No. Requirements are demonstrably NOT part of budgeting. Most projects have a budget which is lodged in the heads of executives, business owners and buyers. You can gather all the requirements you want. If you go over that budget, you will have your requirements cut down to size. If you run way under the budget, you will be given more work to do to spend all the money.

Budget has nothing to do with requirements. For that matter, schedule has nothing to do with requirements. Try and change the schedule of a project. Go ahead and try. You're told to work smarter, not harder. You're told that the date can't be moved. You're told that some requirements have to be pushed into a later phase.

Schedule and budget are defined long before Gathering Business Requirements is finished. Often before it's even started.

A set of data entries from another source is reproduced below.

(** * Wallet interaction indexer: shallow embedding and verified properties

    The development follows [src/indexer.js] (the incremental transaction
    indexer), [src/database.sql] (the counter table) and the score endpoint
    of [src/server.js].

    - JavaScript values are modelled by the Rocq types closest to them:
      strings by [string], [null]/[undefined] by [None], arrays by [list],
      numbers that only ever hold integers by [Z].
    - A rejected promise or a thrown exception is the [Throw] constructor of
      [Result]; the module-level variable [lastProcessedSignature], the
      rows of [wallet_scores] and the I/O issued live in a [World] that is
      threaded through a small state-and-exception monad.
    - Everything the program cannot decide by itself (RPC answers, storage
      failures) is an oracle carried by an environment record. *)

From stdpp Require Import gmap strings list fin_maps sorting.
From Stdlib Require Import ZArith Lia.

Open Scope string_scope.
Open Scope Z_scope.

(** ** JavaScript array helpers *)

Module JS.

(** [Array.prototype.findIndex]: first index satisfying [p], or [-1]. *)
Fixpoint findIndex {A : Type} (p : A -> bool) (l : list A) : Z :=
  match l with
  | [] => -1
  | x :: t =>
      if p x then 0
      else let r := findIndex p t in if r <? 0 then -1 else r + 1
  end.

(** [Array.prototype.find]: first element satisfying [p], or [undefined]. *)
Fixpoint find {A : Type} (p : A -> bool) (l : list A) : option A :=
  match l with
  | [] => None
  | x :: t => if p x then Some x else find p t
  end.

(** [Array.prototype.some]. *)
Fixpoint some {A : Type} (p : A -> bool) (l : list A) : bool :=
  match l with
  | [] => false
  | x :: t => if p x then true else some p t
  end.

(** Relative index resolution used by [slice]: a negative index counts
    from the end, and the result is clamped to [0, len]. *)
Definition clamp (len i : Z) : Z :=
  if i <? 0 then Z.max (len + i) 0 else Z.min i len.

(** [Array.prototype.slice(start, end)]. *)
Definition slice {A : Type} (start stop : Z) (l : list A) : list A :=
  let len := Z.of_nat (length l) in
  let s := clamp len start in
  let e := clamp len stop in
  take (Z.to_nat (e - s)) (drop (Z.to_nat s) l).

(** Truthiness of a string-or-null value: [null] and the empty string
    are falsy. *)
Definition truthy (v : option string) : bool :=
  match v with
  | None => false
  | Some s => negb (String.eqb s "")
  end.

End JS.

(** ** Ledger data, as returned by the RPC client *)

(** One entry of [getSignaturesForAddress]. *)
Record ConfirmedSignatureInfo := {
  signature : string;
  slot : Z
}.

(** A public key is represented by its canonical base58 text; [equals]
    compares keys, [toBase58] prints one. *)
Record PublicKey := { toBase58 : string }.

Definition equals (a b : PublicKey) : bool :=
  String.eqb (toBase58 a) (toBase58 b).

Record ParsedMessageAccount := {
  pubkey : PublicKey;
  signer : bool;
  writable : bool
}.

Record ParsedInstruction := {
  programId : PublicKey;
  data : string
}.

Record ParsedMessage := {
  accountKeys : list ParsedMessageAccount;
  instructions : list ParsedInstruction
}.

Record ParsedTransaction := {
  signatures : list string;
  message : ParsedMessage
}.

(** [err] is [null] for a transaction that executed successfully. *)
Record ParsedTransactionMeta := {
  err : option string;
  fee : Z
}.

(** A fetched transaction; either field may be missing. *)
Record ParsedTransactionWithMeta := {
  transaction : option ParsedTransaction;
  meta : option ParsedTransactionMeta
}.

(** ** Constants of [indexer.js] *)

Definition CHECK_INTERVAL_MS : Z := 5 * 60 * 1000.
Definition BATCH_FETCH_SIZE : Z := 20.
Definition SIGNATURE_FETCH_LIMIT : Z := 100.

(** ** Novelty filter (indexer.js, lines 79-89) *)

Definition newSignaturesToProcess
    (lastProcessedSignature : option string)
    (signaturesInfo : list ConfirmedSignatureInfo)
  : list ConfirmedSignatureInfo :=
  if JS.truthy lastProcessedSignature then
    let lastKnownIndex :=
      JS.findIndex
        (fun s => match lastProcessedSignature with
                  | Some l => String.eqb (signature s) l
                  | None => false
                  end)
        signaturesInfo in
    if -1 <? lastKnownIndex then JS.slice 0 lastKnownIndex signaturesInfo
    else signaturesInfo
  else signaturesInfo.

(** ** The per-cycle aggregate: a JavaScript [Map] from wallet to count

    Kept as an association list in insertion order, which is the order in
    which [for (const [k, v] of map)] visits the entries. *)

Module JSMap.

Definition t : Type := list (string * Z).

Definition empty : t := [].

Fixpoint get (k : string) (m : t) : option Z :=
  match m with
  | [] => None
  | (k', v) :: r => if String.eqb k' k then Some v else get k r
  end.

(** [set] overwrites in place when the key exists, appends otherwise. *)
Fixpoint set (k : string) (v : Z) (m : t) : t :=
  match m with
  | [] => [(k, v)]
  | (k', v') :: r =>
      if String.eqb k' k then (k', v) :: r else (k', v') :: set k v r
  end.

Definition size (m : t) : Z := Z.of_nat (length m).

End JSMap.

(** [x || 0] on a number-or-undefined value. *)
Definition orZero (v : option Z) : Z :=
  match v with
  | Some n => if n =? 0 then 0 else n
  | None => 0
  end.

(** ** Interaction extractor and aggregator (indexer.js, lines 111-132) *)

Section Extractor.

Variable SOLANA_PROGRAM_ID : PublicKey.

(** Body of the [for (const tx of transactions)] loop: the only effect is
    the update of [walletInteractionCounts]. *)
Definition countInteraction
    (walletInteractionCounts : JSMap.t)
    (tx : option ParsedTransactionWithMeta) : JSMap.t :=
  match tx with
  | Some {| transaction := Some body; meta := Some {| err := None |} |} =>
      match JS.find signer (accountKeys (message body)) with
      | Some firstSignerAccount =>
          let walletAddress := toBase58 (pubkey firstSignerAccount) in
          let programInteracted :=
            JS.some (fun ix => equals (programId ix) SOLANA_PROGRAM_ID)
                    (instructions (message body)) in
          if programInteracted then
            JSMap.set walletAddress
              (orZero (JSMap.get walletAddress walletInteractionCounts) + 1)
              walletInteractionCounts
          else walletInteractionCounts
      | None => walletInteractionCounts
      end
  | _ => walletInteractionCounts
  end.

Definition countBatch
    (walletInteractionCounts : JSMap.t)
    (transactions : list (option ParsedTransactionWithMeta)) : JSMap.t :=
  fold_left countInteraction transactions walletInteractionCounts.

End Extractor.

(** ** Outcomes, observable I/O and the world *)

(** [Throw] is a JavaScript exception (or rejected promise); [OutOfFuel]
    only marks exhaustion of the model's loop bound and is shown below
    never to be produced by a cycle. *)
Inductive Result (A : Type) : Type :=
| Ok (a : A)
| Throw (e : string)
| OutOfFuel.

Arguments Ok {A} a.
Arguments Throw {A} e.
Arguments OutOfFuel {A}.

Inductive Event : Type :=
| RpcGetSignaturesForAddress (limit : Z) (until : option string)
| RpcGetParsedTransactions (batch : list string)
| Sleep (ms : Z)
| DbConnect
| DbBegin
| DbUpsert (wallet : string) (count : Z)
| DbCommit
| DbRollback
| DbRelease
| DbSelectLastSignature
| DbSelectScore (wallet : string).

(** Is the event a command sent to storage? *)
Definition isDbEvent (e : Event) : bool :=
  match e with
  | RpcGetSignaturesForAddress _ _ | RpcGetParsedTransactions _ | Sleep _ => false
  | _ => true
  end.

(** [lastProcessedSignature] is the module-level [let] of indexer.js;
    [wallet_scores] holds the committed rows (wallet_address to
    interaction_count); [session] is the working copy of the transaction
    open on the checked-out client, if any; [trace] lists the I/O issued,
    oldest first. *)
Record World := {
  lastProcessedSignature : option string;
  wallet_scores : gmap string Z;
  session : option (gmap string Z);
  trace : list Event
}.

Definition M (A : Type) : Type := World -> Result A * World.

Definition ret {A : Type} (a : A) : M A := fun w => (Ok a, w).

Definition throw {A : Type} (e : string) : M A := fun w => (Throw e, w).

Definition bind {A B : Type} (m : M A) (k : A -> M B) : M B :=
  fun w =>
    match m w with
    | (Ok a, w') => k a w'
    | (Throw e, w') => (Throw e, w')
    | (OutOfFuel, w') => (OutOfFuel, w')
    end.

Notation "'let*' x ':=' m 'in' k" := (bind m (fun x => k))
  (at level 10, x pattern, m at level 100, k at level 200).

What do we get for our money?

While "when will we be done?" is meaningless, "what do we get for are money?" is a meaningful question. However, there's no simple answer. Instead, this is a conversation topic, not a simple question. Each incremental release gets more features. Each piece of the backlog has a potential price and delivers something. The priorities, the costs and the order of development reveal that buyers can change priorities, cut off the budget at any time and have some pile of useful software.

Automation for the sake of automation -- an unhealthy obsession -- leads to thick books of requirements. A thick book of requirements will have no discernible ordering, no priorities. A smelly pile of requirements often accompanies a contract that amounts to all-or-nothing development. All requirements or none of them. If none is a possible outcome, how valuable can this be?